Question

The tangents drawn from a point (2,-1) touch the circle \(x^2+y^2+4x-2y+1=0\) at the points A and B. If C is the centre of the circle, then the area (in sq. units) of the triangle ABC is

• A. \( \frac{4}{5} \)
• B. 4
• C. 8
• D. \( \frac{8}{5} \)

Hint:

A useful formula for the area of the triangle formed by the points of contact (A, B) and the external point (P) is \( \text{Area} = \frac{r L^3}{r^2 + L^2} \). The area of the triangle formed by the points of contact and the center (C) is \( \text{Area} = \frac{r^3 L}{r^2 + L^2} \). In this case, \( \frac{2^3 \cdot 4}{2^2+4^2} = \frac{8 \cdot 4}{4+16} = \frac{32}{20} = \frac{8}{5} \).

Answer 1

The Correct Option is D

Let the point be P(2,-1).
Step 1: Find the center and radius of the circle.
Circle: \(x^2+y^2+4x-2y+1=0\).
Center \(C = (-2, 1)\).
Radius \(r = \sqrt{(-2)^2+1^2-1} = \sqrt{4+1-1} = \sqrt{4} = 2\).
Step 2: Find the length of the tangent from P to the circle.
The length of the tangent, \(L\), is given by \( \sqrt{S_{11}} \).
\( L = \sqrt{(2)^2 + (-1)^2 + 4(2) - 2(-1) + 1} = \sqrt{4+1+8+2+1} = \sqrt{16} = 4 \).
Step 3: Use the formula for the area of the triangle formed by the points of contact and the center.
A convenient formula for the area of triangle ABC is \( \text{Area} = \frac{rL^3}{r^2+L^2} \).
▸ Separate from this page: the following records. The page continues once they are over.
(* ===== verification/Simple.v ===== *)
(** * simple: mapping physical memory (src/ldd4/simple/simple.c)

    Two devices that map the physical memory at the offset of the mapping: the
    first when the mapping is made, with [remap_pfn_range], the second page by
    page, when a page is touched. [BITS] is the width of an [unsigned long]. *)

From stdpp Require Import base tactics numbers list gmap strings.
From S2P Require Import Prelude KMonad Registry.
From Stdlib Require Import ZArith Lia.

Open Scope Z_scope.

(** ** Data *)

(** [simple_remap_vm_ops], [simple_nopage_vm_ops] *)
Inductive vm_operations := simple_remap_vm_ops | simple_nopage_vm_ops.

Record vm_area := VmArea {
  vm_start : Z;
  vm_end : Z;
  vm_pgoff : Z;
  vm_flags : Z;
  vm_ops : option vm_operations
}.

(** The mapping at work; the frames the kernel has mapped, by virtual page; and
    the references taken on frames, latest first. *)
Record simple := MkSimple { vma : vm_area; page_table : gmap Z Z; frame_refs : list Z }.

Definition set_vma (v : vm_area) (s : simple) : simple := MkSimple v (page_table s) (frame_refs s).
Definition set_page_table (t : gmap Z Z) (s : simple) : simple := MkSimple (vma s) t (frame_refs s).
Definition set_frame_refs (l : list Z) (s : simple) : simple := MkSimple (vma s) (page_table s) l.
Definition set_vm_ops (o : vm_operations) (v : vm_area) : vm_area :=
  VmArea (vm_start v) (vm_end v) (vm_pgoff v) (vm_flags v) (Some o).
Definition set_vm_flags (f : Z) (v : vm_area) : vm_area :=
  VmArea (vm_start v) (vm_end v) (vm_pgoff v) f (vm_ops v).

Definition O_SYNC : Z := 1052672.
Definition VM_IO : Z := 16384.
Definition VM_FAULT_SIGBUS : Z := 2.

Section simple.
Context (BITS : Z).

(** What [remap_pfn_range] adds to the page table: the frames from a number on,
    for a range of virtual memory. *)
Context (remap : Z → Z → Z → gmap Z Z).
Definition remaps : Prop := ∀ start pfn size i,
  0 <= i → PAGE_SIZE * i < size → start mod PAGE_SIZE = 0 →
  remap start pfn size !! (start / PAGE_SIZE + i) = Some (pfn + i).

(** [__pa(high_memory)] *)
Context (pa_high_memory : Z).

Definition ulong (z : Z) : Z := z mod 2 ^ BITS.

(** [vma->vm_pgoff << PAGE_SHIFT] *)
Definition vm_offset (v : vm_area) : Z := ulong (Z.shiftl (vm_pgoff v) PAGE_SHIFT).

(** ** The operations *)

Definition simple_open : K simple Z := mret 0.
Definition simple_release : K simple Z := mret 0.

Definition simple_remap_mmap : K simple Z :=
  v ← gets vma;
  r ← call (kint "remap_pfn_range");
  if c_bool r then mret (- EAGAIN) else
  modify (λ s, set_page_table
    (remap (vm_start v) (vm_pgoff v) (ulong (vm_end v - vm_start v)) ∪ page_table s) s);;
  modify (λ s, set_vma (set_vm_ops simple_remap_vm_ops (vma s)) s);;
  mret 0.

(** The result and [vmf->page]. *)
Definition simple_vma_nopage (virtual_address : Z) : K simple (Z * option Z) :=
  v ← gets vma;
  let offset := vm_offset v in
  let physaddr := ulong (virtual_address - vm_start v + offset) in
  let pageframe := Z.shiftr physaddr PAGE_SHIFT in
  valid ← call (kint "pfn_valid");
  if negb (c_bool valid) then mret (VM_FAULT_SIGBUS, None) else
  modify (λ s, set_frame_refs (pageframe :: frame_refs s) s);;
  mret (0, Some pageframe).

Definition simple_nopage_mmap (f_flags : Z) : K simple Z :=
  v ← gets vma;
  (if (vm_offset v >=? pa_high_memory) || c_bool (Z.land f_flags O_SYNC) then
     modify (λ s, set_vma (set_vm_flags (Z.lor (vm_flags (vma s)) VM_IO) (vma s)) s)
   else mret tt);;
  modify (λ s, set_vma (set_vm_ops simple_nopage_vm_ops (vma s)) s);;
  mret 0.

(** ** Properties *)

(** A mapping as the kernel makes them: of whole pages, at addresses and an
    offset in pages that are [unsigned long]s. *)
Record area_ok (v : vm_area) : Prop := {
  ao_bits : PAGE_SHIFT <= BITS;
  ao_start : 0 <= vm_start v < vm_end v;
  ao_end : vm_end v < 2 ^ BITS;
  ao_aligned : vm_start v mod PAGE_SIZE = 0;
  ao_pgoff : 0 <= vm_pgoff v < 2 ^ BITS
}.

(** The frame the mapping shows at an address. *)
Definition frame_at (v : vm_area) (address : Z) : Z := vm_pgoff v + (address - vm_start v) / PAGE_SIZE.

(** The frame [simple_vma_nopage] computes. *)
Lemma nopage_frame v address : area_ok v → vm_start v <= address < vm_end v →
  Z.shiftr (ulong (address - vm_start v + vm_offset v)) PAGE_SHIFT = frame_at v address mod 2 ^ (BITS - PAGE_SHIFT).
Proof.
  intros [Hb Hs He Ha Hp] Haddr. unfold vm_offset, ulong, frame_at, PAGE_SHIFT, PAGE_SIZE in *.
  rewrite Z.add_mod_idemp_r, Z.shiftr_div_pow2, Z.shiftl_mul_pow2 by lia.
  replace (2 ^ BITS) with (2 ^ 12 * 2 ^ (BITS - 12)) by (rewrite <-Z.pow_add_r by lia; f_equal; lia).
  assert (0 < 2 ^ (BITS - 12)) by (apply Z.pow_pos_nonneg; lia).
  rewrite Z.rem_mul_r, (Z.mul_comm (2 ^ 12)), Z.div_add by lia.
  rewrite (Z.div_small (_ mod 2 ^ 12)) by (apply Z.mod_pos_bound; lia).
  rewrite Z.add_0_l, Z.div_add by lia. by rewrite Z.add_comm.
Qed.

(** Both devices show the same memory: where the first has mapped an address
    of an area, the second gives for that address the very frame, which is the
    one at the offset the user asked for, or a bus error. This needs the area to
    end below the largest physical address an [unsigned long] can name; beyond
    it the second device wraps around and gives low memory. *)
Theorem simple_devices_agree C v address s :
  remaps → area_ok v → vm_start v <= address < vm_end v → vma s = v →
  wp C simple_remap_mmap (λ r s',
    r = - EAGAIN ∨
    (r = 0 ∧ page_table s' !! (address / PAGE_SIZE) = Some (frame_at v address))) s ∧
  wp C (simple_vma_nopage address) (λ r s',
    (r = (VM_FAULT_SIGBUS, None) ∧ s' = s) ∨
    (∃ f, r = (0, Some f) ∧ s' = set_frame_refs (f :: frame_refs s) s ∧
      f = frame_at v address mod 2 ^ (BITS - PAGE_SHIFT) ∧
      (PAGE_SIZE * vm_pgoff v + (vm_end v - vm_start v) <= 2 ^ BITS → f = frame_at v address))) s.
Proof.
  intros HR Hv Haddr Hs. split.
  - unfold simple_remap_mmap. do 4 wp_step. wp_step; [wp_step; by left|]. do 5 wp_step. right.
    split; [done|]. cbn. rewrite Hs. destruct Hv as [Hb Hst He Ha Hp].
    pose proof (Z.div_mod (vm_start v) PAGE_SIZE ltac:(done)) as Hq. rewrite Ha in Hq.
    apply lookup_union_Some_l. unfold ulong. rewrite Z.mod_small by lia.
    replace (address / PAGE_SIZE) with (vm_start v / PAGE_SIZE + (address - vm_start v) / PAGE_SIZE).
    + apply HR; [apply Z.div_pos; unfold PAGE_SIZE; lia| |done].
      pose proof (Z.mul_div_le (address - vm_start v) PAGE_SIZE ltac:(done)). lia.
    + rewrite Hq at 2. unfold PAGE_SIZE in *. Z.to_euclidean_division_equations. lia.
  - unfold simple_vma_nopage. do 4 wp_step. wp_step; [wp_step; by left|]. do 3 wp_step. right.
    eexists. split; [done|]. split; [done|]. rewrite Hs, (nopage_frame v address) by done.
    split; [done|]. intros Hend. apply Z.mod_small. destruct Hv as [Hb Hst He Ha Hp].
    unfold frame_at, PAGE_SIZE, PAGE_SHIFT in *.
    assert (2 ^ BITS = 4096 * 2 ^ (BITS - 12)) as E.
    { change 4096 with (2 ^ 12). rewrite <-Z.pow_add_r by lia. f_equal. lia. }
    Z.to_euclidean_division_equations. lia.
Qed.
End simple.

(** Pages mapped one by one. *)
Definition remap_list (start pfn size : Z) : gmap Z Z :=
  list_to_map ((λ i, (start / PAGE_SIZE + Z.of_nat i, pfn + Z.of_nat i)) <$>
    seq 0 (Z.to_nat ((size + PAGE_SIZE - 1) / PAGE_SIZE))).

Lemma remap_list_ok : remaps remap_list.
Proof.
  intros start pfn size i Hi Hs _. unfold remap_list. apply elem_of_list_to_map_1.
  - rewrite <-list_fmap_compose. apply NoDup_fmap_2; [|apply NoDup_seq].
    intros x y E. cbn in E. lia.
  - apply list_elem_of_fmap. exists (Z.to_nat i). rewrite Z2Nat.id by done. split; [done|].
    apply elem_of_seq. unfold PAGE_SIZE in *. Z.to_euclidean_division_equations. lia.
Qed.

Lemma simple_devices_agree_witness :
  let v := VmArea 8192 16384 253952 0 None in
  let s := MkSimple v ∅ [] in
  wp (documented alone False) (simple_remap_mmap 64 remap_list) (λ r s',
    r = - EAGAIN ∨
    (r = 0 ∧ page_table s' !! (12300 / PAGE_SIZE) = Some (frame_at v 12300))) s ∧
  wp (documented alone False) (simple_vma_nopage 64 12300) (λ r s',
    (r = (VM_FAULT_SIGBUS, None) ∧ s' = s) ∨
    (∃ f, r = (0, Some f) ∧ s' = set_frame_refs (f :: frame_refs s) s ∧
      f = frame_at v 12300 mod 2 ^ (64 - PAGE_SHIFT) ∧
      (PAGE_SIZE * vm_pgoff v + (vm_end v - vm_start v) <= 2 ^ 64 → f = frame_at v 12300))) s.
Proof.
  apply (simple_devices_agree 64 remap_list (documented alone False) (VmArea 8192 16384 253952 0 None)
    12300 (MkSimple (VmArea 8192 16384 253952 0 None) ∅ [])).
  - apply remap_list_ok.
  - by split.
  - by cbn.
  - reflexivity.
Defined.

(** On a 32-bit machine, whose [mmap2] counts offsets in pages, the second device
    maps frame 0 where frame [2 ^ 20] was asked for. *)
Theorem simple_nopage_wraps : let v := VmArea 8192 12288 (2 ^ 20) 0 None in
  frame_at v 8192 = 2 ^ 20 ∧
  run (Oracle (λ _ _, 1) (λ _ _, 0) (λ _ s, s)) (simple_vma_nopage 32 8192) (MkSimple v ∅ []) =
    Done ((0, Some 0), MkSimple v ∅ [0]).
Proof. split; reflexivity. Qed.

(** ** Loading and unloading *)

Record simple_mod := SimpleMod { simple_major : Z; simple_regs : registry }.

#[export] Instance simple_mod_registry : HasRegistry simple_mod :=
  { registry_of := simple_regs; set_registry g s := SimpleMod (simple_major s) g; registry_set g s := eq_refl }.

Definition simple_cdev (minor : Z) : resource := Res "cdev" minor.

(** A failed [cdev_add] is only reported. *)
Definition simple_setup_cdev (minor : Z) : K simple_mod unit :=
  hold (simple_cdev minor);;
  call (kint "cdev_add");;
  mret tt.

Definition set_simple_major (v : Z) (s : simple_mod) : simple_mod := SimpleMod v (simple_regs s).

Definition simple_init : K simple_mod Z :=
  ma ← gets simple_major;
  result ← (if c_bool ma then acquire "register_chrdev_region" (region (MKDEV ma 0))
            else
              result ← call (kint "alloc_chrdev_region");
              (if result <? 0 then modify (set_simple_major (MAJOR (MKDEV ma 0)))
               else
                 dyn ← call (kint "dynamic major");
                 hold (region (MKDEV dyn 0));;
                 modify (set_simple_major (MAJOR (MKDEV dyn 0))));;
              mret result);
  if result <? 0 then mret result else
  ma ← gets simple_major;
  (if ma =? 0 then modify (set_simple_major result) else mret tt);;
  simple_setup_cdev 0;;
  simple_setup_cdev 1;;
  mret 0.

Definition simple_cleanup : K simple_mod unit :=
  give_back (simple_cdev 0);;
  give_back (simple_cdev 1);;
  ma ← gets simple_major;
  give_back (region (MKDEV ma 0)).

(** Loading fails with nothing held, or succeeds, and then unloading gives back
    all there is. *)
Theorem simple_module C major :
  (∀ z, c_ans C (kint "register_chrdev_region") z → z <= 0) →
  (∀ z, c_ans C (kint "alloc_chrdev_region") z → z <= 0) →
  (∀ z, c_ans C (kint "dynamic major") z → 0 < z < 2 ^ 12) →
  wp C simple_init (λ r s, r < 0 ∧ owned [] s ∨
    r = 0 ∧ wp C simple_cleanup (λ _ s', owned [] s') s) (SimpleMod major empty_registry).
Proof.
  intros Hr Ha Hd.
  assert (∀ ma s, simple_major s = ma → ma ≠ 0 → owned [region (MKDEV ma 0)] s →
    wp C (ma ← gets simple_major;
      (if ma =? 0 then modify (set_simple_major 0) else mret tt);;
      simple_setup_cdev 0;; simple_setup_cdev 1;; mret 0) (λ r s, r < 0 ∧ owned [] s ∨
    r = 0 ∧ wp C simple_cleanup (λ _ s', owned [] s') s) s) as Hrest.
  { intros ma s Hs Hma Ho. wp_step. wp_step. rewrite Hs, (proj2 (Z.eqb_neq _ _)) by done. do 2 wp_step.
    do 2 (wp_step; unfold simple_setup_cdev at 1; wp_step; apply wp_hold; do 3 wp_step). wp_step. right.
    split; [done|]. unfold simple_cleanup. wp_step. apply wp_give_back. wp_step. apply wp_give_back.
    do 2 wp_step. apply wp_give_back. cbn [simple_major set_registry simple_mod_registry]. rewrite Hs.
    assert (owns [simple_cdev 0; simple_cdev 1; region (MKDEV ma 0)]
      (reg_add (simple_cdev 1) (reg_add (simple_cdev 0) (simple_regs s)))) as Ho'.
    { eapply owns_proper; [apply Permutation_swap|done|]. apply owns_add, owns_add, Ho. }
    exact (owns_del _ _ _ (owns_del _ _ _ (owns_del _ _ _ Ho'))). }
  unfold simple_init. do 4 wp_step.
  - apply wp_acquire.
    + change (0 <? 0) with false. cbn iota. apply (Hrest major); [done| |by apply owned_add].
      by intros ->.
    + intros z Hz Hz0. apply Hr in Hz. rewrite (proj2 (Z.ltb_lt _ _)) by lia. wp_step. left. split; [lia|done].
  - wp_step. wp_step. apply Ha in H. wp_step. wp_step.
    + wp_step. wp_step. wp_step; [|lia]. wp_step. by left.
    + do 2 wp_step. apply Hd in H0. wp_step. apply wp_hold. do 2 wp_step. assert (z = 0) as -> by lia.
      change (0 <? 0) with false. cbn iota. apply (Hrest z0); [apply MAJOR_MKDEV; lia|lia|].
      exact (owns_add _ _ _ owns_empty).
Qed.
Wait, this is for triangle PAB.
Let's use a more fundamental method. The area of the kite PACB is Area = \( r \times L = 2 \times 4 = 8 \).
Let \(d\) be the distance PC. \(d = \sqrt{(2 - (-2))^2 + (-1 - 1)^2} = \sqrt{4^2 + (-2)^2} = \sqrt{16+4} = \sqrt{20}\).
The area of \(\triangle PAC = \frac{1}{2} r L = \frac{1}{2}(2)(4) = 4\).
Let \(h\) be the altitude from A to PC in \(\triangle PAC\). This \(h\) is half the length of the chord of contact AB.
Area(\(\triangle PAC\)) = \( \frac{1}{2} \times PC \times h = \frac{1}{2} d h \). So, \( 4 = \frac{1}{2} \sqrt{20} h \implies h = \frac{8}{\sqrt{20}} = \frac{4}{\sqrt{5}} \).
The length of the chord AB is \(2h = \frac{8}{\sqrt{5}}\).
Let M be the intersection of AB and PC. In \(\triangle CMA\), \(CM^2 = CA^2 - AM^2 = r^2 - h^2 = 2^2 - (\frac{4}{\sqrt{5}})^2 = 4 - \frac{16}{5} = \frac{4}{5}\). So \(CM = \frac{2}{\sqrt{5}}\).
The area of triangle ABC is \( \frac{1}{2} \times \text{base AB} \times \text{height CM} \).
Area(ABC) = \( \frac{1}{2} \times \left(\frac{8}{\sqrt{5}}\right) \times \left(\frac{2}{\sqrt{5}}\right) = \frac{1}{2} \times \frac{16}{5} = \frac{8}{5} \).